+++ SOURCE INFORMATION +++

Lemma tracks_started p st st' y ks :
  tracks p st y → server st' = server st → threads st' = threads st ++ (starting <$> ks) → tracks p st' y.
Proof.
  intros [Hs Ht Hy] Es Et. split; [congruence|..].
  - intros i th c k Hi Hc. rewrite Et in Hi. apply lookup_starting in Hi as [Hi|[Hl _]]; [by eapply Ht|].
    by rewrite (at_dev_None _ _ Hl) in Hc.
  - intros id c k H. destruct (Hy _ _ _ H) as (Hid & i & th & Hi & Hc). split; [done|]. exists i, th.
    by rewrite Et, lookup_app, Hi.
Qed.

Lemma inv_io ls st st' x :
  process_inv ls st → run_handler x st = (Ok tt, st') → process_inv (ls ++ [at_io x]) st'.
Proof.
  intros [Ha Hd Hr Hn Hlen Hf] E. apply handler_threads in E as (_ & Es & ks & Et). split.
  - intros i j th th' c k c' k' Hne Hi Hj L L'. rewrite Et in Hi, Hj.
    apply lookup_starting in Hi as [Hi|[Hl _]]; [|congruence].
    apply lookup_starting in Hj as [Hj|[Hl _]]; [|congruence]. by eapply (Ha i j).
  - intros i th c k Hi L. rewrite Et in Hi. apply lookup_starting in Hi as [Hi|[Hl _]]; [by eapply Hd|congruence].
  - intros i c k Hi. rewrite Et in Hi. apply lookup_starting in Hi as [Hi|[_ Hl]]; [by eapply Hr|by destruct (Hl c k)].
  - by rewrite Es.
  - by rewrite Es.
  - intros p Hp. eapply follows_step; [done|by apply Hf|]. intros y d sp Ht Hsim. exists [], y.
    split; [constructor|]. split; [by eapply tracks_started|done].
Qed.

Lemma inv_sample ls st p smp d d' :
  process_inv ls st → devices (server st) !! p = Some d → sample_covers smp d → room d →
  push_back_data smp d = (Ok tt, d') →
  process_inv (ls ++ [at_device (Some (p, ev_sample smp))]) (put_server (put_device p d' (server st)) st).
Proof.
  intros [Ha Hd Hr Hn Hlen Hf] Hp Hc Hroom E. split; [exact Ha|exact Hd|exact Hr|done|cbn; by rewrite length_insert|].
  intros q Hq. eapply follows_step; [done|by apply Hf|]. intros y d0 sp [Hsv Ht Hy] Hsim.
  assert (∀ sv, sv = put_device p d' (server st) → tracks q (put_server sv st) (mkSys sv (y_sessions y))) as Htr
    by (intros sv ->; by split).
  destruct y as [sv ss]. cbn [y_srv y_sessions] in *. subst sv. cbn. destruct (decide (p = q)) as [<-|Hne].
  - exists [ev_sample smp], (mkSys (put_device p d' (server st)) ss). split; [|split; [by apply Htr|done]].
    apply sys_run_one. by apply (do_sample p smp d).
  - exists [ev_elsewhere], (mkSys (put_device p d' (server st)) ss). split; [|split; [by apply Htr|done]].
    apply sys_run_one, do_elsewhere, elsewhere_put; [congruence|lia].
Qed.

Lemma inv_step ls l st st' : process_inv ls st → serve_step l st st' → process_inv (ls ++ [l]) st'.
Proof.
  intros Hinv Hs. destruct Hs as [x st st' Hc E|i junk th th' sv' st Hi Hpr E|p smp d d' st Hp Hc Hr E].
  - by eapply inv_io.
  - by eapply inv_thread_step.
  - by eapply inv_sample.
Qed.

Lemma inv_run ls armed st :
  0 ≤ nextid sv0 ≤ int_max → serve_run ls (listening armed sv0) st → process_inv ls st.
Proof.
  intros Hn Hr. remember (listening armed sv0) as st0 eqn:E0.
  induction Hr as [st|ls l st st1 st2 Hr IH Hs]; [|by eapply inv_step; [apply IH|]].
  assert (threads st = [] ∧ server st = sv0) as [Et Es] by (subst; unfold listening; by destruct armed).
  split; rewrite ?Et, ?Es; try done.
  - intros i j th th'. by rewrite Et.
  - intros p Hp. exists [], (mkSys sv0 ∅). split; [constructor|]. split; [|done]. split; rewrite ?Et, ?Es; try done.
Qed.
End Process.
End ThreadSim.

+++

_WORK REQUIRED_
All lines of the records above that contain the word "congruence" are to be copied out.

_WRITTEN REPLY_
  intros [Hs Ht Hy] Es Et. split; [congruence|..].
    apply lookup_starting in Hi as [Hi|[Hl _]]; [|congruence].
    apply lookup_starting in Hj as [Hj|[Hl _]]; [|congruence]. by eapply (Ha i j).
  - intros i th c k Hi L. rewrite Et in Hi. apply lookup_starting in Hi as [Hi|[Hl _]]; [by eapply Hd|congruence].
    apply sys_run_one, do_elsewhere, elsewhere_put; [congruence|lia].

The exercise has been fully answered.